→ **WORK ORDER**
Two lines mark the range in the entries below: the one holding "BindingSafety.v" and the one holding "VyRunSeek.v". Set down those two and all lines between them, exactly.

→ **EXERCISE DATA**
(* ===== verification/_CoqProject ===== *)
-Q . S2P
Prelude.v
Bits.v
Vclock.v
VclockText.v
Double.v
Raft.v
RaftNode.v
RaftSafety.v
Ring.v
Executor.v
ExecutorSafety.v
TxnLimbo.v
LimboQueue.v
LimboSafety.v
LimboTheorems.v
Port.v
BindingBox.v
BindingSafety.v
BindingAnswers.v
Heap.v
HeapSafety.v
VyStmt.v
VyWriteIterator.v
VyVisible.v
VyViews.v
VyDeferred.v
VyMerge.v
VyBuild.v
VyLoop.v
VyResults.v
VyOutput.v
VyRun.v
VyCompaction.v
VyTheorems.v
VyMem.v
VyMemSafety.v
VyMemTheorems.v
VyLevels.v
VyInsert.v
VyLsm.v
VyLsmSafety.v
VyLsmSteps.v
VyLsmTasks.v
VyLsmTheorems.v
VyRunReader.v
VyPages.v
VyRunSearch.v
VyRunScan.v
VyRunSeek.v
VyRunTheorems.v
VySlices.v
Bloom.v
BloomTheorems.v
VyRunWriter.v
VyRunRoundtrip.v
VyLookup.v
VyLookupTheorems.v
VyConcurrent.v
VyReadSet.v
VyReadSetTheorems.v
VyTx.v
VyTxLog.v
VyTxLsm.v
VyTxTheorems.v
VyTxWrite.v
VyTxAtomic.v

→ **ANSWER SPACE**
BindingSafety.v
BindingAnswers.v
Heap.v
HeapSafety.v
VyStmt.v
VyWriteIterator.v
VyVisible.v
VyViews.v
VyDeferred.v
VyMerge.v
VyBuild.v
VyLoop.v
VyResults.v
VyOutput.v
VyRun.v
VyCompaction.v
VyTheorems.v
VyMem.v
VyMemSafety.v
VyMemTheorems.v
VyLevels.v
VyInsert.v
VyLsm.v
VyLsmSafety.v
VyLsmSteps.v
VyLsmTasks.v
VyLsmTheorems.v
VyRunReader.v
VyPages.v
VyRunSearch.v
VyRunScan.v
VyRunSeek.v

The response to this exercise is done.